- THE PROBLEM:
Count lines with "Stdlib" below; give only the number.

━━━━━ INFORMATION

Lemma zero_declared_size_witness :
  exists e w',
    parse_item false (fresh_world sample_fs (sample_nv_zero ++ sample_trailer))
      = (Raise e, w') /\
    saved w' = [] /\ e = eof_error.
Proof.
  destruct (zero_declared_size_never_decodes false
              (fresh_world sample_fs (sample_nv_zero ++ sample_trailer)))
    as [_ [e [w' [H1 [H2 [H3 _]]]]]].
  - left. split; reflexivity.
  - exists e, w'. split; [exact H1 |]. split; [exact H2 |].
    apply H3. reflexivity.
Defined.

(** ** C10: bytes of a file name that are not ASCII *)

(** C10. Decoding the name of a file payload raises nothing, whatever
    the name bytes are: a payload whose fields can all be read, whose two
    magics are right and whose size matches the record length always
    reaches the call of [_save_to_file] with the decoded name, so that no
    parse error is raised; the outcome of the record is the outcome of that
    call, an exception being the one the file system raised for the file,
    and success following whenever the file system writes it. The name
    used for the saved file is made of the name bytes without the last
    one, with every byte that is not ASCII left out, so it is at most
    [name_length - 1] characters long and strictly shorter as soon as one
    of those bytes is not ASCII. *)
Theorem file_name_decoding_never_fails :
  forall ih is_nv_file no_extra_data w,
  file_wellformed w ->
  8 + Z.of_nat (file_span w) = ih_length ih ->
  let raw := firstn (Z.to_nat (file_name_length w) - 1) (file_raw_name w) in
  let save_name :=
    file_save_name is_nv_file no_extra_data (file_name_of w) in
  _parse_file ih is_nv_file no_extra_data w =
    _save_to_file save_name (file_data w) (advance w (file_span w))
  /\ (forall e w',
        _parse_file ih is_nv_file no_extra_data w = (Raise e, w') ->
        ~ parse_error e /\
        exists cls msg,
          e = LibraryError cls msg /\
          file_system w (saved w) save_name (file_data w) = Some (cls, msg))
  /\ (file_system w (saved w) save_name (file_data w) = None ->
      _parse_file ih is_nv_file no_extra_data w =
        (Ok tt, with_saved (advance w (file_span w)) save_name (file_data w)))
  /\ file_name_of w = string_of_bytes (filter is_ascii raw)
  /\ length raw = (Z.to_nat (file_name_length w) - 1)%nat
  /\ (String.length (file_name_of w)
        <= Z.to_nat (file_name_length w) - 1)%nat
  /\ ((exists b, In b raw /\ is_ascii b = false) ->
      (String.length (file_name_of w)
         < Z.to_nat (file_name_length w) - 1)%nat).
Proof.
  intros ih is_nv_file no_extra_data w Hwf Hlen raw save_name.
  assert (Hraw : length raw = (Z.to_nat (file_name_length w) - 1)%nat).
  { unfold raw, file_raw_name. rewrite length_firstn, length_slice; [lia |].
    destruct Hwf as [_ [Hav _]]. unfold file_span in Hav.
    autorewrite with world. lia. }
  assert (Hrun : _parse_file ih is_nv_file no_extra_data w =
                 _save_to_file save_name (file_data w)
                   (advance w (file_span w))).
  { destruct (parse_file_run ih is_nv_file no_extra_data w)
      as [[_ Hrun] | [Hbad _]]; [| contradiction].
    rewrite Hrun.
    replace (8 + Z.of_nat (file_span w) =? ih_length ih) with true
      by (symmetry; apply Z.eqb_eq; exact Hlen).
    reflexivity. }
  split; [exact Hrun |]. split; [| split].
  - intros e w' H. rewrite Hrun in H. apply save_raise_inv in H.
    destruct H as [_ [cls [msg [-> Hfs]]]].
    autorewrite with world in Hfs. split; [| eauto].
    intros [m [Hm _]]. discriminate.
  - intro Hfs. rewrite Hrun. apply save_accepted.
    autorewrite with world. exact Hfs.
  - split; [reflexivity |]. split; [exact Hraw |].
    unfold file_name_of, decode_ascii_ignore. fold raw.
    rewrite length_string_of_bytes, <- Hraw. split.
    + apply filter_length_le.
    + apply filter_length_lt.
Qed.

Lemma file_name_decoding_witness :
  _parse_file (mkItemHeader 23 4 0 0) false true
    (fresh_world sample_fs sample_file_payload_non_ascii) =
  (Ok tt,
   with_saved (advance (fresh_world sample_fs sample_file_payload_non_ascii) 15)
     "ab" [xcc])
  /\ file_name_length (fresh_world sample_fs sample_file_payload_non_ascii) = 5
  /\ (String.length
        (file_name_of (fresh_world sample_fs sample_file_payload_non_ascii))
        < 5 - 1)%nat.
Proof.
  destruct (file_name_decoding_never_fails (mkItemHeader 23 4 0 0) false true
              (fresh_world sample_fs sample_file_payload_non_ascii))
    as [_ [_ [H1 [_ [_ [_ H2]]]]]].
  - split; [vm_compute; discriminate |].
    split; [vm_compute; lia |].
    split; vm_compute; reflexivity.
  - vm_compute. reflexivity.
  - split; [apply H1; vm_compute; reflexivity |].
    split; [vm_compute; reflexivity |].
    apply H2. exists xe9. split; [vm_compute; tauto | reflexivity].
Defined.

(** A name that decodes to [a], NUL, [b] is decoded without an error and
    then refused by [open]; so is, when no suffix is added, a name that is
    empty. With the suffix the second record is written. *)
Lemma names_refused_by_the_file_system :
  fst (parse_item false (fresh_world sample_fs (sample_file_nul x04)))
    = Raise (LibraryError "ValueError" "embedded null byte")
  /\ fst (parse_item true (fresh_world sample_fs (sample_file_unnamed x04)))
    = Raise (LibraryError "IsADirectoryError" "Is a directory")
  /\ parse_item false (fresh_world sample_fs (sample_file_unnamed x04))
    = (Ok tt, with_saved
                (advance (fresh_world sample_fs (sample_file_unnamed x04)) 19)
                "__81FF_0" [xcc]).
Proof. split; [| split]; vm_compute; reflexivity. Qed.

(** * Further properties *)

Lemma is_prefix_spec : forall p l,
  is_prefix p l = true <-> exists rest, l = p ++ rest.
Proof.
  induction p as [| a p IH]; intro l.
  - split; [intros _; exists l; reflexivity | reflexivity].
  - destruct l as [| b l].
    + split; [discriminate | intros [rest H]; discriminate].
    + cbn [is_prefix]. rewrite andb_true_iff, IH. split.
      * intros [Hab [rest ->]]. exists rest.
        apply Byte.byte_dec_bl in Hab. now subst.
      * intros [rest H]. inversion H; subst.
        split; [apply Byte.byte_dec_lb; reflexivity | eauto].
Qed.
(** * us-time-backend: the assessment scoring function and the record store

    A shallow embedding of the two HTTP surfaces of the repository,
    [src/app.py] (module [Simple]) and [src/migration/app.py] (module [Api]),
    over the four tables declared in [src/models.py].

    Modelling conventions.
    - A Python [str] is the [string] of the bytes of its UTF-8 encoding;
      [str.lower] is written out on the letters A-Z.  Python also lowers
      letters outside ASCII, none of which becomes one of the letters y, e,
      s, so the comparison with ["yes"] is the same.
    - A table is the list of its rows in row order; [query.filter(p).first()]
      is [find p], [.all()] is [filter p], [.count()] is [length].
    - The store assigns an integer primary key one above the largest key of
      the table (1 on an empty table) and refuses a commit that would break a
      [unique=True] column; the refused request ends as an uncaught exception
      (a 500 response) and the session is closed without a write.
    - Integers are [Z]; the driver of the store binds the signed 64-bit
      ones only ([sqlite_integer]).  The [created_at] columns are filled by
      the store's clock, no handler reads them, and they are left out of the
      rows.
    - [uuid.uuid4()] is an input of the handler that calls it.
    - [read_root], [root] and [health_check] touch no table and are not
      modelled; [search_disorders] writes nothing and is not among the
      requests that lead from one store to the next. *)

From Stdlib Require Import ZArith List String Ascii Bool Lia.
From Stdlib Require Import Permutation Sorted Mergesort Orders.
Import ListNotations.

Open Scope string_scope.
Open Scope Z_scope.

(** ** Python strings *)

Definition lower_char (c : ascii) : ascii :=
  let n := N_of_ascii c in
  if ((65 <=? n) && (n <=? 90))%N then ascii_of_N (n + 32) else c.

(** [str.lower()] *)
Fixpoint lower (s : string) : string :=
  match s with
  | EmptyString => EmptyString
  | String c s' => String (lower_char c) (lower s')
  end.

(** [sum(...)] of a sequence of integers: starts at 0 and adds from the left. *)
Definition sum (l : list Z) : Z := fold_left Z.add l 0.

(** ** The scoring function ([src/migration/app.py]) *)

(** The dict returned by [calculate_assessment_result], by its four keys. *)
Module ResultData.
Record t := mk {
  result : string;
  severity : string;
  severity_score : Z;
  remedies : list string
}.
End ResultData.

(** [sum(1 for answer in answers if answer.lower() == "yes")] *)
Definition yes_count (answers : list string) : Z :=
  sum (map (fun _ => 1) (filter (fun answer => lower answer =? "yes")%string answers)).

Definition calculate_assessment_result (answers : list string) : ResultData.t :=
  let yes_count := yes_count answers in
  if yes_count >=? 4 then
    {| ResultData.result := "Based on your responses, you may be experiencing significant symptoms. Professional support is recommended.";
       ResultData.severity := "high";
       ResultData.severity_score := yes_count;
       ResultData.remedies := [
         "Consult with a mental health professional";
         "Consider therapy or counseling";
         "Practice daily self-care routines";
         "Reach out to support networks";
         "Consider medication evaluation with a doctor"
       ] |}
  else if yes_count >=? 2 then
    {| ResultData.result := "You're showing some symptoms that may benefit from attention and self-care.";
       ResultData.severity := "medium";
       ResultData.severity_score := yes_count;
       ResultData.remedies := [
         "Practice mindfulness and meditation";
         "Maintain a consistent daily routine";
         "Engage in regular physical activity";
         "Connect with friends and family";
         "Monitor your symptoms over time"
       ] |}
  else
    {| ResultData.result := "Your responses suggest you're managing well. Continue healthy habits.";
       ResultData.severity := "low";
       ResultData.severity_score := yes_count;
       ResultData.remedies := [
         "Continue with your current healthy routines";
         "Stay connected with your support system";
         "Practice stress management techniques";
         "Regular mental health check-ins";
         "Help others who may be struggling"
       ] |}.

(** ** The tables ([src/models.py]) *)

Module Disorder.
Record t := mk {
  id : Z;
  name : string;                (* unique=True, nullable=False *)
  description : string;
  symptoms : option string
}.
End Disorder.

Module Remedy.
Record t := mk {
  id : Z;
  disorder_id : Z;              (* ForeignKey("disorders.id") *)
  title : string;
  description : string;
  category : option string
}.
End Remedy.

(** The JSON column [Assessment.answers]: [src/app.py] stores a string,
    [src/migration/app.py] a list of strings. *)
Inductive Json :=
| JsonStr (s : string)
| JsonList (l : list string).

Module Assessment.
Record t := mk {
  id : Z;
  session_id : string;          (* unique=True; every writer supplies a str *)
  answers : Json;
  result : string;
  severity_score : Z;
  suggested_disorder_ids : option (list Z)
}.
End Assessment.

Module Question.
Record t := mk {
  id : Z;
  text : string;
  category : option string;
  weight : Z;                   (* default=1 *)
  order_index : Z;              (* default=0 *)
  is_active : Z                 (* default=1; 1 = active, 0 = inactive *)
}.
End Question.

Record Store := mkStore {
  disorders : list Disorder.t;
  remedies : list Remedy.t;
  assessments : list Assessment.t;
  questions : list Question.t
}.
Local Open Scope Z_scope.

(** ** Data model *)

(** Statuses of an order record ([OrderBase.Status], as far as the engine and
    its specification use them). *)
Inductive OrdStatus :=
  | Created | Submitted | Accepted | Partial
  | Completed | Cancelled | Expired | Rejected.

#[global] Instance OrdStatus_eq_dec : EqDecision OrdStatus.
Proof. solve_decision. Defined.

(** [class IBCommInfo(CommInfoBase)] *)
Record IBCommInfo := { mult : float; stocklike : bool }.

(** [order.data]: the data feed of the order and its trade contract. *)
Record DataFeed := { dataname : string; tradecontract : Z }.

(** One call of [order.execute], with the arguments it was given. *)
Record ExecBit := {
  eb_dt : float; eb_size : float; eb_price : float;
  eb_closed : float; eb_closedvalue : float; eb_closedcomm : float;
  eb_opened : float; eb_openedvalue : float; eb_openedcomm : float;
  eb_margin : float; eb_pnl : float;
  eb_psize : float; eb_pprice : float }.

(** [class IBOrder(OrderBase, ibapi.order.Order)] *)
Record IBOrder := {
  orderId : Z;
  permId : string;
  clientId : Z;
  status : OrdStatus;
  _willexpire : bool;
  comminfo : option IBCommInfo;
  data : DataFeed;
  executed : list ExecBit }.

Definition set_status (st : OrdStatus) (o : IBOrder) : IBOrder :=
  {| orderId := orderId o; permId := permId o; clientId := clientId o;
     status := st; _willexpire := _willexpire o; comminfo := comminfo o;
     data := data o; executed := executed o |}.

Definition add_executed (b : ExecBit) (o : IBOrder) : IBOrder :=
  {| orderId := orderId o; permId := permId o; clientId := clientId o;
     status := status o; _willexpire := _willexpire o; comminfo := comminfo o;
     data := data o; executed := executed o ++ [b] |}.

(** Modelled from the spec: the transition methods of the order record
    ([OrderBase.accept], [cancel], [expire], [reject], [partial],
    [completed], [alive], [clone] and [execute] come from the backtrader
    base class, which is not part of the sources).  Each transition moves the
    record to the status it is named after; the guards of the state machine
    are those of the engine, not of the record.  [alive] is "not in a
    terminal state"; [execute] applies the fill to the record, which keeps
    the figures it was given; [clone] is a copy of the record. *)
Module OrderBase.
Definition accept (o : IBOrder) : IBOrder := set_status Accepted o.
Definition cancel (o : IBOrder) : IBOrder := set_status Cancelled o.
Definition expire (o : IBOrder) : IBOrder := set_status Expired o.
Definition reject (o : IBOrder) : IBOrder := set_status Rejected o.
Definition partial (o : IBOrder) : IBOrder := set_status Partial o.
Definition completed (o : IBOrder) : IBOrder := set_status Completed o.
Definition submit (o : IBOrder) : IBOrder := set_status Submitted o.
Definition clone (o : IBOrder) : IBOrder := o.
Definition execute (b : ExecBit) (o : IBOrder) : IBOrder := add_executed b o.
End OrderBase.

(** The terminal statuses of the state machine. *)
Definition terminal (st : OrdStatus) : bool :=
  match st with
  | Completed | Cancelled | Expired | Rejected => true
  | _ => false
  end.

(** Modelled from the spec: [OrderBase.alive] (backtrader), "still alive (not
    in a terminal state)". *)
Definition alive (o : IBOrder) : bool := negb (terminal (status o)).

(** Order-status event of the gateway. *)
Record OrderStatusMsg := {
  msg_orderId : Z;
  msg_status : string;
  msg_filled : Z }.

(** Numbered error event of the gateway; [err_id] is absent when the message
    carries no [id] attribute. *)
Record ErrorMsg := { err_id : option Z; errorCode : Z }.

(** Execution record. *)
Record Execution := {
  execId : string;
  ex_orderId : Z;
  side : string;
  shares : Z;
  ex_price : float;
  cumQty : Z;
  time : option string }.

(** Commission report. *)
Record CommissionReport := {
  cr_execId : string;
  commission : float;
  realizedPNL : float }.

(** Open-order snapshot: [msg.orderId], [msg.contract.symbol], the fields of
    [msg.order] that are read, and [msg.orderState.status]. *)
Record OpenOrderMsg := {
  oo_orderId : Z;
  oo_symbol : string;
  oo_action : string;
  oo_orderType : string;
  oo_goodTillDate : string;
  oo_tradeid : Z;
  oo_clientId : Z;
  oo_permId : string;
  oo_status : string }.

(** [backtrader.position.Position]: size and average price. *)
Record Position := { pos_size : float; pos_price : float }.

(** Exceptions the modelled code can raise. *)
Inductive Exn :=
  | KeyError | IndexError | ZeroDivisionError | AttributeError
  | ValueError | TypeError | OverflowError
  | OtherError (what : string).

(** Observable calls to the collaborators, in the order they happen. *)
Inductive Effect :=
  | LogException (e : Exn)          (* logger.exception *)
  | LogInfo (what : string)         (* logger.info *)
  | PrintError (what : string) (oid : Z)  (* print("ERROR: ...") *)
  | StoreRead (path : string)       (* os.path.exists / open of the order store *)
  | GwCancelOrder (oid : Z)         (* self.ib.cancelOrder *)
  | GwPlaceOrder (oid : Z).         (* self.ib.placeOrder *)

(** The engine state: the attributes of [IBBroker] set up by [__init__],
    the positions kept by the store ([self.ib]), and the trace. *)
Record Broker := {
  orderbyid : gmap Z IBOrder;
  executions : gmap string Execution;
  ordstatus : gmap Z (gmap Z OrderStatusMsg);
  notifs : list (option IBOrder);
  tonotify : list Z;
  opened_orders : list (option OpenOrderMsg);
  positions : gmap Z Position;
  trace : list Effect }.

(** [IBBroker.__init__] *)
Definition init : Broker :=
  {| orderbyid := ∅; executions := ∅; ordstatus := ∅; notifs := [];
     tonotify := []; opened_orders := []; positions := ∅; trace := [] |}.

Definition set_orderbyid (m : gmap Z IBOrder) (s : Broker) : Broker :=
  {| orderbyid := m; executions := executions s; ordstatus := ordstatus s;
     notifs := notifs s; tonotify := tonotify s;
     opened_orders := opened_orders s; positions := positions s;
     trace := trace s |}.

Definition set_executions (m : gmap string Execution) (s : Broker) : Broker :=
  {| orderbyid := orderbyid s; executions := m; ordstatus := ordstatus s;
     notifs := notifs s; tonotify := tonotify s;
     opened_orders := opened_orders s; positions := positions s;
     trace := trace s |}.

Definition set_ordstatus (m : gmap Z (gmap Z OrderStatusMsg)) (s : Broker)
  : Broker :=
  {| orderbyid := orderbyid s; executions := executions s; ordstatus := m;
     notifs := notifs s; tonotify := tonotify s;
     opened_orders := opened_orders s; positions := positions s;
     trace := trace s |}.
Lemma track_op_ok t t' :
trk_ok t -> track_op qsort t t' -> trk_ok t' /\ gGPos t <= gGPos t'.
Proof.
intros Hok Hop.
destruct Hop as
  [t key vel time Ht Hlt | t timeLeft Ht Hlt | t prg | t a b | t v | t v
  | t v | t v | t rng | t msb lsb data | t tmp t' Htmp | t type data | t
  | t adr | t adr].
- destruct Hok as [Hg Hw]. unfold mNoteOn.
  destruct (Event_time 0x90 [key; vel] t) as [Eg En].
  unfold trk_ok. cbn [gGPos gNote set_gNote]. rewrite Eg, En.
  repeat split; try lia.
  unfold notes_within. apply Forall_app. split; [exact Hw|].
  constructor; [|constructor]. cbn [pos]. rewrite u32_small by lia. lia.
- destruct (Wait_eq qsort t timeLeft qsort_ok Hok Ht Hlt) as (E & Hp & Hs & Hwi).
  rewrite E. clear E.
  assert (Hf : Forall (fun n => gGPos t <= pos n) (qsort NoteSortCmp (gNote t))).
  { unfold notes_within in Hwi. rewrite List.Forall_forall in Hwi |- *.
    intros n Hn. specialize (Hwi n Hn). lia. }
  pose proof (advance_loop_spec _ (gGPos t + timeLeft) t timeLeft Hs Hf eq_refl Ht)
    as Hspec.
  destruct (advance_loop _ (gGPos t + timeLeft) t timeLeft) as [[kept trk'] rem].
  destruct Hspec as (H1 & H2 & _ & _ & _ & Hincl & Hlate).
  destruct Hok as [Hg _].
  unfold trk_ok. cbn [gGPos gNote set_gWait set_gGPos set_gNote].
  repeat split; try lia.
  unfold notes_within in *. rewrite List.Forall_forall in Hwi, Hlate |- *.
  intros n Hn. specialize (Hlate n Hn). specialize (Hwi n (Hincl n Hn)). lia.
- destruct (Event_time 0xC0 [prg] t). split; [apply (trk_ok_same t); auto|]. unfold mPrg; lia.
- destruct (Event_time 0xB0 [a; b] t). split; [apply (trk_ok_same t); auto|]. unfold mGenCtrl; lia.
- destruct (Event_time 0xB0 [0x07; v] t). split; [apply (trk_ok_same t); auto|]. unfold mVol; lia.
- destruct (Event_time 0xB0 [0x0A; v] t). split; [apply (trk_ok_same t); auto|]. unfold mPan; lia.
- destruct (Event_time 0xB0 [0x0B; v] t). split; [apply (trk_ok_same t); auto|]. unfold mExp; lia.
- unfold mBnd. match goal with |- context [Event ?e ?a t] =>
    destruct (Event_time e a t) end.
  split; [apply (trk_ok_same t); auto|lia].
- assert (gGPos (mBndRng rng t) = gGPos t /\ gNote (mBndRng rng t) = gNote t) as [Eg En].
  { unfold mBndRng. destruct (gRPNR t =? 0); rewrite !Event_eq; destruct t; split; reflexivity. }
  split; [apply (trk_ok_same t); auto|lia].
- assert (gGPos (mNRPN msb lsb data t) = gGPos t /\
          gNote (mNRPN msb lsb data t) = gNote t) as [Eg En].
  { unfold mNRPN. rewrite !Event_eq; destruct t; split; reflexivity. }
  split; [apply (trk_ok_same t); auto|lia].
- unfold mTmp in Htmp. destruct (tmp =? 0); [discriminate|].
  injection Htmp as <-.
  match goal with |- context [Event ?e ?a t] => destruct (Event_time e a t) end.
  split; [apply (trk_ok_same t); auto|lia].
- rewrite mMetaEvent_eq. split; [apply (trk_ok_same t); destruct t; auto|].
  destruct t; cbn; lia.
- rewrite mEnd_eq. destruct Hok as [Hg _]. unfold trk_ok. cbn.
  repeat split; try lia. constructor.
- split; [apply (trk_ok_same t); destruct t; auto|]. destruct t; cbn; lia.
- split; [apply (trk_ok_same t); destruct t; auto|]. destruct t; cbn; lia.
Qed.

End TrackOps.

(** ** Which tracks a run touches *)

Section Frames.
Variable k : nat.
Variable t : Track_t.

Lemma frames_weaken {A} (P Q : Prop) (m : M A) :
(Q -> P) -> frames k t P m -> frames k t Q m.
Proof.
intros HPQ Hm s a s' E. destruct (Hm s a s' E) as (ext & Hl & Hk).
exists ext. split; auto.
Qed.

Lemma frames_ret {A} P (a : A) : frames k t P (ret a).
Proof.
intros s a' s' E. injection E as <- <-. exists [].
rewrite app_nil_r. auto.
Qed.

Lemma frames_bind {A B} P (m : M A) (f : A -> M B) :
frames k t P m -> (forall a, frames k t P (f a)) -> frames k t P (bind m f).
Proof.
intros Hm Hf s b s2 E. unfold bind in E.
destruct (m s) as [[a s1]| | |] eqn:Em; try discriminate.
destruct (Hm s a s1 Em) as (e1 & Hl1 & Hk1).
destruct (Hf a s1 b s2 E) as (e2 & Hl2 & Hk2).
exists (e1 ++ e2). split; [rewrite Hl2, Hl1, app_assoc; reflexivity|].
intros HP Hs Hq. unfold restarted in *. rewrite existsb_app in Hq.
apply orb_false_iff in Hq. destruct Hq as [Hq1 Hq2]. auto.
Qed.

Lemma frames_if {A} P (c : bool) (m1 m2 : M A) :
frames k t P m1 -> frames k t P m2 -> frames k t P (if c then m1 else m2).
Proof. destruct c; auto. Qed.

(** A computation that leaves the tracks alone. *)
Lemma frames_tracks_kept {A} P (m : M A) :
(forall s a s', m s = Ok (a, s') ->
   gTrack s' = gTrack s /\ exists ext, dlog s' = dlog s ++ ext) ->
frames k t P m.
Proof.
intros H s a s' E. destruct (H s a s' E) as (Ht & ext & Hl).
exists ext. split; [exact Hl|]. rewrite Ht. auto.
Qed.

Lemma frames_ftell P : frames k t P ftell.
Proof.
apply frames_tracks_kept. intros s a s' E. injection E as <- <-.
split; [reflexivity|]. exists []. rewrite app_nil_r. reflexivity.
Qed.

Lemma frames_fseek P off : frames k t P (fseek off).
Proof.
apply frames_tracks_kept. intros s a s' E. injection E as <- <-.
split; [reflexivity|]. exists []. cbn. rewrite app_nil_r. reflexivity.
Qed.

Lemma frames_DebugMsg P m : frames k t P (DebugMsg m).
Proof.
apply frames_tracks_kept. intros s a s' E. injection E as <- <-.
split; [reflexivity|]. exists [m]. reflexivity.
Qed.

Lemma frames_getc P rseq : frames k t P (getc rseq).
Proof.
apply frames_tracks_kept. intros s a s' E. unfold getc in E.
destruct (fgetc rseq (rseq_off s)). injection E as <- <-.
split; [reflexivity|]. exists []. cbn. rewrite app_nil_r. reflexivity.
Qed.

Lemma frames_readBE P rseq b : frames k t P (readBE rseq b).
Proof.
apply frames_tracks_kept. intros s a s' E. unfold readBE in E.
destruct (ReadBE rseq (rseq_off s) b). injection E as <- <-.
split; [reflexivity|]. exists []. cbn. rewrite app_nil_r. reflexivity.
Qed.

Lemma frames_readVarLen P rseq : frames k t P (readVarLen rseq).
Proof.
apply frames_tracks_kept. intros s a s' E. unfold readVarLen in E.
destruct (ReadVarLen rseq (rseq_off s)) as [[v off]|]; [|discriminate].
injection E as <- <-.
split; [reflexivity|]. exists []. cbn. rewrite app_nil_r. reflexivity.
Qed.

Lemma frames_track_at P idx : frames k t P (track_at idx).
Proof.
apply frames_tracks_kept. intros s a s' E. unfold track_at in E.
destruct (gTrack s !! Z.to_nat idx); [|discriminate]. injection E as <- <-.
split; [reflexivity|]. exists []. rewrite app_nil_r. reflexivity.
Qed.

(** A member function run on another slot. *)
Lemma frames_on_track i m : frames k t (Z.to_nat i <> k) (on_track i m).
Proof.
intros s a s' E. unfold on_track, bind, track_at in E.
destruct (gTrack s !! Z.to_nat i); [|discriminate]. injection E as <- <-.
exists []. cbn. rewrite app_nil_r. split; [reflexivity|].
intros Hne Hs _. rewrite list_lookup_insert_ne by exact Hne. exact Hs.
Qed.

Lemma frames_on_track_mTmp i tmp : frames k t (Z.to_nat i <> k) (on_track_mTmp i tmp).
Proof.
unfold on_track_mTmp. apply frames_bind.
- apply (frames_weaken True); [auto|]. apply frames_track_at.
- intros t0. destruct (mTmp tmp t0); [apply frames_on_track|].
  intros s a s' E. discriminate E.
Qed.

(** [Start] on any slot: if it is slot [k], the log says so. *)
Lemma frames_Start_track P idx adr : frames k t P (Start_track idx adr).
Proof.
intros s a s' E. unfold Start_track, on_track, bind, track_at, DebugMsg in E.
destruct (gTrack s !! Z.to_nat idx) as [t0|] eqn:E0; [|discriminate].
cbn in E. rewrite E0 in E. injection E as <- <-.
exists [MsgStarted (gIndx t0) adr]. cbn. split; [reflexivity|].
intros _ Hs Hq.
destruct (Nat.eq_dec (Z.to_nat idx) k) as [Heq|Hne].
- rewrite Heq in E0. assert (t0 = t) as -> by congruence.
  rewrite Z.eqb_refl in Hq. discriminate Hq.
- rewrite list_lookup_insert_ne by exact Hne. exact Hs.
Qed.
End Frames.

Ltac frames_tac :=
  repeat first
    [ apply frames_on_track | apply frames_on_track_mTmp
    | apply frames_Start_track
    | apply frames_ret | apply frames_ftell | apply frames_fseek
    | apply frames_DebugMsg | apply frames_getc | apply frames_readBE
    | apply frames_readVarLen | apply frames_track_at | apply frames_if
    | apply frames_bind; [|intros ?] ].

━━━━━━━━━━

- SOLUTION TO THE EXERCISE:
2